What to do → What lines of the material hold the string "unit"? Pull each of them out.

*** Opening Data for processing ***

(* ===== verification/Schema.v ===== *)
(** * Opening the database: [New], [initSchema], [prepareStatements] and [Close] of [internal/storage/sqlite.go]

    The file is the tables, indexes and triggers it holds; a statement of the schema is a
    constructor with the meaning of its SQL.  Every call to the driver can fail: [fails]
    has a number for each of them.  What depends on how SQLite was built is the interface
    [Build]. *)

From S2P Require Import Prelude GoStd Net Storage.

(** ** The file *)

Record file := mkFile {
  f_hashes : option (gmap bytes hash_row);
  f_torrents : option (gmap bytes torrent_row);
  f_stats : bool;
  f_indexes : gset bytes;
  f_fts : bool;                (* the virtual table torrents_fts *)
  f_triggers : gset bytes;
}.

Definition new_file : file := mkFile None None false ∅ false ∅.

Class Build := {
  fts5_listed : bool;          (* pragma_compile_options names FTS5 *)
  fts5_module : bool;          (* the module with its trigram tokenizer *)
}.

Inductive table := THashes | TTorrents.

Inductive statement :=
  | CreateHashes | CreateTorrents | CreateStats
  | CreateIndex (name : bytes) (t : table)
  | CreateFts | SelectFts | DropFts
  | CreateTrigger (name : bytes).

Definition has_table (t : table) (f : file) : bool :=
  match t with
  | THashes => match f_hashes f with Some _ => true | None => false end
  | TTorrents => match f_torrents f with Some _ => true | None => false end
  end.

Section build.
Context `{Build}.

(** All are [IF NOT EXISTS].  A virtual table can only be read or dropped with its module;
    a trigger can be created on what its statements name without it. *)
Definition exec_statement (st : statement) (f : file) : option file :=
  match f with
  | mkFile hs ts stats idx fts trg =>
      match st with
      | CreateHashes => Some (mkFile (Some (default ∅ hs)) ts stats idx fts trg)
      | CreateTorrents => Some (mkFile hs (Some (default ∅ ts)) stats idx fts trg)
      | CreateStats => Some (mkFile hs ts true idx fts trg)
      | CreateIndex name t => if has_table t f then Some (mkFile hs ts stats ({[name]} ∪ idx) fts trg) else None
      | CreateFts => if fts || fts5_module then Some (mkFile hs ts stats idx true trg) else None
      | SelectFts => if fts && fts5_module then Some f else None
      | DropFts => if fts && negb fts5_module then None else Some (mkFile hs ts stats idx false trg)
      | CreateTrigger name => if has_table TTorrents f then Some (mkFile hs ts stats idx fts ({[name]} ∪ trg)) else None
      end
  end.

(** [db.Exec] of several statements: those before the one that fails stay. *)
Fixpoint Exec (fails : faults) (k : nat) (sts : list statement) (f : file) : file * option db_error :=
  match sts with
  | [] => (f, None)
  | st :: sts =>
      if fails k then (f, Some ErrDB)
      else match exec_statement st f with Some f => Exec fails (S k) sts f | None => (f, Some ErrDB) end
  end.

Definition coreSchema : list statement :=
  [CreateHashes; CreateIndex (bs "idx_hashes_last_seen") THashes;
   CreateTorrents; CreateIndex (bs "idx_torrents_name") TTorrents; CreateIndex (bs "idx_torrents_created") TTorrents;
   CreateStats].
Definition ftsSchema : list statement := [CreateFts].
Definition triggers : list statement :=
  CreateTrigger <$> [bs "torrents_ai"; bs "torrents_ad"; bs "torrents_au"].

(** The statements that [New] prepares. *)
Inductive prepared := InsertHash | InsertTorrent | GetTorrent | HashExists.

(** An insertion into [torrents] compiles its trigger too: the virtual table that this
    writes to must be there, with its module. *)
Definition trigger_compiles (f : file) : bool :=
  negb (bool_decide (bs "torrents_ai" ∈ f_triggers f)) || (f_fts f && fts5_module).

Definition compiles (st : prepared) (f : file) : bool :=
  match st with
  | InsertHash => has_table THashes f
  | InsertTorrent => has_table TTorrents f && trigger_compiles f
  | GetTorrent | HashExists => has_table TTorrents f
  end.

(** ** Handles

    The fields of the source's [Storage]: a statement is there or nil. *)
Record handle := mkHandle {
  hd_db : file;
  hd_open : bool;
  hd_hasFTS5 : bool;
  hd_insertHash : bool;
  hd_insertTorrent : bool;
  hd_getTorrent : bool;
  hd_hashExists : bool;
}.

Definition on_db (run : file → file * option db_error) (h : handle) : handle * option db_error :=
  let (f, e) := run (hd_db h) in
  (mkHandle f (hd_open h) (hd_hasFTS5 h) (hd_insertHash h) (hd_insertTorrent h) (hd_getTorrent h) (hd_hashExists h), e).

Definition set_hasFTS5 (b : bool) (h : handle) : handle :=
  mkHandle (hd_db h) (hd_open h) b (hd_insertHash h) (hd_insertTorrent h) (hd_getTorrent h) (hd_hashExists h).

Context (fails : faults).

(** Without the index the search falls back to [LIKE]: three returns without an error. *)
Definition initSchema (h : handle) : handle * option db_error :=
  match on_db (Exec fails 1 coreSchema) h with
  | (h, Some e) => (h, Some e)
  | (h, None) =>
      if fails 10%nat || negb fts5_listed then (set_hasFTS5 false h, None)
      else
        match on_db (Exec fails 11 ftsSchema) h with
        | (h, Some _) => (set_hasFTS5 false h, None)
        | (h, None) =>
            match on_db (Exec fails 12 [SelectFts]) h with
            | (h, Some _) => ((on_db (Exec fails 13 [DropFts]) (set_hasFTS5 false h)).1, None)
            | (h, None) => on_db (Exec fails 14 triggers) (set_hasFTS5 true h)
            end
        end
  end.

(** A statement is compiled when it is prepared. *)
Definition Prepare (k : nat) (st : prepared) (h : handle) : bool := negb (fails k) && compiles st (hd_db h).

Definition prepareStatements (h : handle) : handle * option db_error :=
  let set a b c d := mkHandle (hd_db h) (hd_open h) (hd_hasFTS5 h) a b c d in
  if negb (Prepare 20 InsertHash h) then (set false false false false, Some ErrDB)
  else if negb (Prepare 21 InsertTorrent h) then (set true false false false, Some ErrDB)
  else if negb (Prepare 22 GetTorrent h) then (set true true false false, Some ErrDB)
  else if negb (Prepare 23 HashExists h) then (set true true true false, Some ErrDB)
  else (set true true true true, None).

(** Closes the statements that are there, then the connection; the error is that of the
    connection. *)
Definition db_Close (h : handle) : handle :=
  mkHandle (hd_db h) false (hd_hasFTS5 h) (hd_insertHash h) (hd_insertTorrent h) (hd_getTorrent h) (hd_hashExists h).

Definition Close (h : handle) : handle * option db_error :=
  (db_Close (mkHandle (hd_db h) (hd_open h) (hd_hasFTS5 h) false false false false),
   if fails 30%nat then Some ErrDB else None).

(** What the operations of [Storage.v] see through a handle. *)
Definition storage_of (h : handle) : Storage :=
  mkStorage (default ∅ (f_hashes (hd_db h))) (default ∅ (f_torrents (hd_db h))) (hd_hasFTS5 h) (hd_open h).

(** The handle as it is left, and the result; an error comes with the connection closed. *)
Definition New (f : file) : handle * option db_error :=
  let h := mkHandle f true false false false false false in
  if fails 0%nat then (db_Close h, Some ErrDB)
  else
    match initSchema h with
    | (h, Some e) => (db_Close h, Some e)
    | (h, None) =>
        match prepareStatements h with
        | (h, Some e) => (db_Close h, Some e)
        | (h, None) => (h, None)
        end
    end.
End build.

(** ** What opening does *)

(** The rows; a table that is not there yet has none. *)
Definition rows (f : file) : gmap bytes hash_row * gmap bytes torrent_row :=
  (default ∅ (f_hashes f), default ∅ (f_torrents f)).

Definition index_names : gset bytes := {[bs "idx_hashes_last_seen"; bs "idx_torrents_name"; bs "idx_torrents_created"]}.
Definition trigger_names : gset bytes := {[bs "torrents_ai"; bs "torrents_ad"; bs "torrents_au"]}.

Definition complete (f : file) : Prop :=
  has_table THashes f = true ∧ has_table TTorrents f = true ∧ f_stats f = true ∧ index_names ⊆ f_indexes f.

*** Closing Data for processing ***
*** Opening Data for processing ***

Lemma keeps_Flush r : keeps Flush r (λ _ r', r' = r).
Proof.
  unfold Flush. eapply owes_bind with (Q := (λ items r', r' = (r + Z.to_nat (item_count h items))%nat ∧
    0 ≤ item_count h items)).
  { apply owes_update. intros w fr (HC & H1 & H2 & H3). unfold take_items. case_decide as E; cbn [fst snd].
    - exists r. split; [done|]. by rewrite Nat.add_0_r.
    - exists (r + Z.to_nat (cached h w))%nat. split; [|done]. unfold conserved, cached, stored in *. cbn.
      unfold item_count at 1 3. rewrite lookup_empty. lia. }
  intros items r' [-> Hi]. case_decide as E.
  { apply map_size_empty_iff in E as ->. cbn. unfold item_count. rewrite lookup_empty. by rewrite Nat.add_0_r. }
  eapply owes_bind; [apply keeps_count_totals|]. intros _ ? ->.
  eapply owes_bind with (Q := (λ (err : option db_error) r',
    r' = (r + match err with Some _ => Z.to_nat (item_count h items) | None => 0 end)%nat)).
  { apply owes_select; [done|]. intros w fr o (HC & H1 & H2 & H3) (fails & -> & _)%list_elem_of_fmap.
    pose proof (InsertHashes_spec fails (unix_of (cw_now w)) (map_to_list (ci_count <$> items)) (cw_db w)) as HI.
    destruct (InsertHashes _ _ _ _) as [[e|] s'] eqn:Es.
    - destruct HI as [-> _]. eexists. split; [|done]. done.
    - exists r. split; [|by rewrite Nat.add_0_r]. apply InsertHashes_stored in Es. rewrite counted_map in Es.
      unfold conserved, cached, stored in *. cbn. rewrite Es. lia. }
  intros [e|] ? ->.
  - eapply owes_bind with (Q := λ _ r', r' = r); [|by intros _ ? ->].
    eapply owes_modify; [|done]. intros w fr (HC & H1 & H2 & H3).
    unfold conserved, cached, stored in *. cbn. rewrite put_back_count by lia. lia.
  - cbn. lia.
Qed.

*** Closing Data for processing ***
*** Opening Data for processing ***

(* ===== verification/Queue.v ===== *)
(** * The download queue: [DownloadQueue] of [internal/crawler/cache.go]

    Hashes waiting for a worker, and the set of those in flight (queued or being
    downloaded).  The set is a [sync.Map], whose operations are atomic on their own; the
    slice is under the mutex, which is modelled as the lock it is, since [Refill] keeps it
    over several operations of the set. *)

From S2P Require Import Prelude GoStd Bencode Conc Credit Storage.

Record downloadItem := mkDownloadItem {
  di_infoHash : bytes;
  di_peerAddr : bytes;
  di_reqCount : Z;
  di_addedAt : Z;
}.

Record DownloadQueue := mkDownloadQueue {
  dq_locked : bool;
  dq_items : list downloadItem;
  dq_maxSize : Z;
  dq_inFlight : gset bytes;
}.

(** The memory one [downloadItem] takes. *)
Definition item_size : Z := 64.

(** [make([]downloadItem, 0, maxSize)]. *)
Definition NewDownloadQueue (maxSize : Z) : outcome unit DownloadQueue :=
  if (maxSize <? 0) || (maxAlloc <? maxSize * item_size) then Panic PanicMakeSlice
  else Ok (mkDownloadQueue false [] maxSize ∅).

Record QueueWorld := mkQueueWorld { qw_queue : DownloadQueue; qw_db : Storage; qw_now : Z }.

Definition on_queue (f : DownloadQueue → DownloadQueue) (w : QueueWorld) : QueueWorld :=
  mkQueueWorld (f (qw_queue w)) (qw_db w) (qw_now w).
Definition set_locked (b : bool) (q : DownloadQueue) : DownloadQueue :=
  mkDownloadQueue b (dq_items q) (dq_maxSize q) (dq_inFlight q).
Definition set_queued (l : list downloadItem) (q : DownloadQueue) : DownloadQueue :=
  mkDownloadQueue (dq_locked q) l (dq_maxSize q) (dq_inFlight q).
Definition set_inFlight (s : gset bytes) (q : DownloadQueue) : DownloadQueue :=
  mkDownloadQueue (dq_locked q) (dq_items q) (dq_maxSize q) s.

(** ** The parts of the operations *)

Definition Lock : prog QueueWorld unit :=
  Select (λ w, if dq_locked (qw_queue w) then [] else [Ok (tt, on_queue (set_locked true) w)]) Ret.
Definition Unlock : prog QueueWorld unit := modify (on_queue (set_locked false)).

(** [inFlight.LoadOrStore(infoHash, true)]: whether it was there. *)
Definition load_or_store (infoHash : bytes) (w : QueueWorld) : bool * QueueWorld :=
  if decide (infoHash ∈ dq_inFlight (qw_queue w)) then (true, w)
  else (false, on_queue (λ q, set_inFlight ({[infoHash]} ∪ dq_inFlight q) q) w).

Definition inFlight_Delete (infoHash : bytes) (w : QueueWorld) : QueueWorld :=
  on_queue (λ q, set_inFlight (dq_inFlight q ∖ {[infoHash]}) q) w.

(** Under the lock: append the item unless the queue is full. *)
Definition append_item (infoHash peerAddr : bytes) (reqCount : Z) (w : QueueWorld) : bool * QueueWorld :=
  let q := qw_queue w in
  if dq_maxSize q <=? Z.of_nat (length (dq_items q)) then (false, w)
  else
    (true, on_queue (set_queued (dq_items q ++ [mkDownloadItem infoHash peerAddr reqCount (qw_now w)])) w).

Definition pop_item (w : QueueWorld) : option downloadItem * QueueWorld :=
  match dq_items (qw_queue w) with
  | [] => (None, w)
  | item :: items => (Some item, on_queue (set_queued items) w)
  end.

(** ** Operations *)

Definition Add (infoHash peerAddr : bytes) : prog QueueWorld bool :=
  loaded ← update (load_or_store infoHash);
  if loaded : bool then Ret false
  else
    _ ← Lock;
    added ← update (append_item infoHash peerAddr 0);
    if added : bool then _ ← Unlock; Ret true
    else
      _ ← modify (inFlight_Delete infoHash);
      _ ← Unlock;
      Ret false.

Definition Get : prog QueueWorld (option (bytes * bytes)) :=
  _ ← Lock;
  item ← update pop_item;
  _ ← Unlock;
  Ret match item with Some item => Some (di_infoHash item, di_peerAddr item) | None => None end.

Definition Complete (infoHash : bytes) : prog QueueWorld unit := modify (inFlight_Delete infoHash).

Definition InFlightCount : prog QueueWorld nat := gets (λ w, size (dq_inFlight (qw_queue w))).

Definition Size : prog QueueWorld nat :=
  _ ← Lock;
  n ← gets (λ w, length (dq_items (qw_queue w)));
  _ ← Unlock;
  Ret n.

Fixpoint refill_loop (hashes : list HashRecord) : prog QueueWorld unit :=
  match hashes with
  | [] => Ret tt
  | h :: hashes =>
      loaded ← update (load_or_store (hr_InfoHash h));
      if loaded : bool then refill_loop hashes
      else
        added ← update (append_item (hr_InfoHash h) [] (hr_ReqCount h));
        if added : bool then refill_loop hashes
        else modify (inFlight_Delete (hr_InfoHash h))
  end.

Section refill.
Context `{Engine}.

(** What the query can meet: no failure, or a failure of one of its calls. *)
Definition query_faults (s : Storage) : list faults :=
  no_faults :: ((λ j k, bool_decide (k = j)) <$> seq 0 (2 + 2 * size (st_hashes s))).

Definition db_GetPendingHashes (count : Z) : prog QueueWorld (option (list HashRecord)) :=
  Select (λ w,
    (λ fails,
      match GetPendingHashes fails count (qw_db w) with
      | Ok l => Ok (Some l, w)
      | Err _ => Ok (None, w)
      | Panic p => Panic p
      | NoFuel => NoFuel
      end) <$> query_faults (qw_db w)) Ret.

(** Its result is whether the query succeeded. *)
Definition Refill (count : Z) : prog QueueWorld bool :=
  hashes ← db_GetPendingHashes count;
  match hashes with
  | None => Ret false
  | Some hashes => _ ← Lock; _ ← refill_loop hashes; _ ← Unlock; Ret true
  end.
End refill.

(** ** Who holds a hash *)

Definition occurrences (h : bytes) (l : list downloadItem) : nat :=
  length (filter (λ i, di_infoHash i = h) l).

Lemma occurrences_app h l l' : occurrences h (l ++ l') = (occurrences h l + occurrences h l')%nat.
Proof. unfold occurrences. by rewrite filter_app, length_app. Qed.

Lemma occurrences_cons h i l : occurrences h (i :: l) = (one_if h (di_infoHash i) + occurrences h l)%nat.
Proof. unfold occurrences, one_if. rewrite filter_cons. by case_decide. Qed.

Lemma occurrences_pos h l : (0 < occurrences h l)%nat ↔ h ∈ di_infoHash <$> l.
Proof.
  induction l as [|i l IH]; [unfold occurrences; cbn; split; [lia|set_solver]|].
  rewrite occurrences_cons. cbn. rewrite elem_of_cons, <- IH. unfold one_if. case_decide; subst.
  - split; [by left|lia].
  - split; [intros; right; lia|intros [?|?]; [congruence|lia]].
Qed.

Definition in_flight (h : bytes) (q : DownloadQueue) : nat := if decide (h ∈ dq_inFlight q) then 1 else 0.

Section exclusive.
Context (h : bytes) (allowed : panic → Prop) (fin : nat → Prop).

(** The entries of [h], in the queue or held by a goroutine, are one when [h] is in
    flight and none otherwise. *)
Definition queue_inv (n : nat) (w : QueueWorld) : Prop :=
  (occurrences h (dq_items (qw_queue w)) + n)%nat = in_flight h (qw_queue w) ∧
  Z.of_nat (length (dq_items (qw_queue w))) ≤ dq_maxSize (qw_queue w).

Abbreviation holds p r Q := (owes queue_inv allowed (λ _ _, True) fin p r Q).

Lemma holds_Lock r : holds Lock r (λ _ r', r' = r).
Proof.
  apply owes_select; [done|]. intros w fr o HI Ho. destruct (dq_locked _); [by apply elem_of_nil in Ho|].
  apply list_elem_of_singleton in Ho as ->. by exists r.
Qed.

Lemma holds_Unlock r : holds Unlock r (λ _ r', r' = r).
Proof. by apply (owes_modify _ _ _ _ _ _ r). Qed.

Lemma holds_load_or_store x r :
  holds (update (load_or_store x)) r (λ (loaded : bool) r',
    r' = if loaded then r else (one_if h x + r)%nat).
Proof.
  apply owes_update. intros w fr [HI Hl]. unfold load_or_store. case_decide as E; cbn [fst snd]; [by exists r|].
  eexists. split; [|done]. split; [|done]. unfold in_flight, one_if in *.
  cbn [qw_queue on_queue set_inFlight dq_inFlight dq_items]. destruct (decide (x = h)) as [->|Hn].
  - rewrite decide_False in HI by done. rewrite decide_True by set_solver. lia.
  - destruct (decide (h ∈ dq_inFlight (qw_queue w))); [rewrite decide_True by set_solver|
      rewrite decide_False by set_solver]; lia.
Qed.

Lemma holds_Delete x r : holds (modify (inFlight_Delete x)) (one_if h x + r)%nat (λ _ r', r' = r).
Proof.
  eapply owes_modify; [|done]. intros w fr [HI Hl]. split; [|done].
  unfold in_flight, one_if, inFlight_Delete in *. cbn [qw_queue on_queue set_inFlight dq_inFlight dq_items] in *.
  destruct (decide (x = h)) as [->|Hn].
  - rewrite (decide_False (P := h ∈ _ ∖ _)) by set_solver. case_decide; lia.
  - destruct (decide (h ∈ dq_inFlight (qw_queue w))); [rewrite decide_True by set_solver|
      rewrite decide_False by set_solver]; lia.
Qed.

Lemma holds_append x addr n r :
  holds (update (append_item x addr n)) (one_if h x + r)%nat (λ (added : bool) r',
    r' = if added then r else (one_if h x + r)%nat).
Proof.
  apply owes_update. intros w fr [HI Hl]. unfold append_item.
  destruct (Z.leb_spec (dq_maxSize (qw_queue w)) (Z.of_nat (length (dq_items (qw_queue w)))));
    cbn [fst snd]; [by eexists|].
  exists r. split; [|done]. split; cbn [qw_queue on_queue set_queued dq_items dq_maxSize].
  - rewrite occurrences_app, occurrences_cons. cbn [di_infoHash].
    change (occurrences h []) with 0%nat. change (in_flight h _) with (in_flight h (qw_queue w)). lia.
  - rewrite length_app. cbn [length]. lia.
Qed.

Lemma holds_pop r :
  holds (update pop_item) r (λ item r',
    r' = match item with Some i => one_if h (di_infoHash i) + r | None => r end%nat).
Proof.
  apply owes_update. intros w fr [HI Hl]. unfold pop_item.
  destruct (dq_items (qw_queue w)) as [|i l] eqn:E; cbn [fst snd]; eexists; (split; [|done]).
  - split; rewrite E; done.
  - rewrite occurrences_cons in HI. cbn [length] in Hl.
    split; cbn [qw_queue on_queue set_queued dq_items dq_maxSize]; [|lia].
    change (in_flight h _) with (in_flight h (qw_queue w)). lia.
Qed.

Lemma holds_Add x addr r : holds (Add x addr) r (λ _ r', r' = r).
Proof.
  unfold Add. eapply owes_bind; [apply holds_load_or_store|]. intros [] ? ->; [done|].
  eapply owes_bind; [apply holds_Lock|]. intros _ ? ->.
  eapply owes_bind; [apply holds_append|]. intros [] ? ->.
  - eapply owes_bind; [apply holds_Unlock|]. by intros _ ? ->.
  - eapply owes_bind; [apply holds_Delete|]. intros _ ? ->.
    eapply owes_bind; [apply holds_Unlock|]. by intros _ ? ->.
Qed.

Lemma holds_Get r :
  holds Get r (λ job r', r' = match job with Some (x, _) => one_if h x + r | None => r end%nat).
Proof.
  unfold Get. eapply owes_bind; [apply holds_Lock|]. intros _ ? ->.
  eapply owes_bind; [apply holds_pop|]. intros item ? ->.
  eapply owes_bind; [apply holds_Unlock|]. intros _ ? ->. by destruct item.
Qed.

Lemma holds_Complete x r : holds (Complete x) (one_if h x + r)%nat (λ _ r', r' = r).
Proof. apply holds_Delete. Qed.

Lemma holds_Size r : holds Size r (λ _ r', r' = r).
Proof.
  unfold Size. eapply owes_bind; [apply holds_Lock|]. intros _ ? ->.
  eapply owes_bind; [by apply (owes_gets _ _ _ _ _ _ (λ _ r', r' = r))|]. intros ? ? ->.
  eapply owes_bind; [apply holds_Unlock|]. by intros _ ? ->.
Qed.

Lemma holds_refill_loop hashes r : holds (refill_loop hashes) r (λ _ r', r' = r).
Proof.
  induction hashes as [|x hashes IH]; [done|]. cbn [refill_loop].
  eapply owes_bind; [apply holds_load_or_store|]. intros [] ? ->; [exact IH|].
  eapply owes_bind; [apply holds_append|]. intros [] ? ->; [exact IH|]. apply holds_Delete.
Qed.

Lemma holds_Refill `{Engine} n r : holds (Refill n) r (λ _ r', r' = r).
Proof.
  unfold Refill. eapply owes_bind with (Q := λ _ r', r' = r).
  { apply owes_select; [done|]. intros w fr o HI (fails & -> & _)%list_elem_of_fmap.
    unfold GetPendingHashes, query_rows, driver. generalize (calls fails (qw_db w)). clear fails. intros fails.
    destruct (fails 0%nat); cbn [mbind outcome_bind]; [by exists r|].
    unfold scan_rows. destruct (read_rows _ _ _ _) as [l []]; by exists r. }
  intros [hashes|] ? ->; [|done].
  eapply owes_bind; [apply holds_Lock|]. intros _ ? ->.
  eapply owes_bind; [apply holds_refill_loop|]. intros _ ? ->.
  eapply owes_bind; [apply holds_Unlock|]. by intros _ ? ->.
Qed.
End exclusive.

*** Closing Data for processing ***

Written solution →
Definition NewDownloadQueue (maxSize : Z) : outcome unit DownloadQueue :=
Definition Lock : prog QueueWorld unit :=
Definition Unlock : prog QueueWorld unit := modify (on_queue (set_locked false)).
Definition Complete (infoHash : bytes) : prog QueueWorld unit := modify (inFlight_Delete infoHash).
Fixpoint refill_loop (hashes : list HashRecord) : prog QueueWorld unit :=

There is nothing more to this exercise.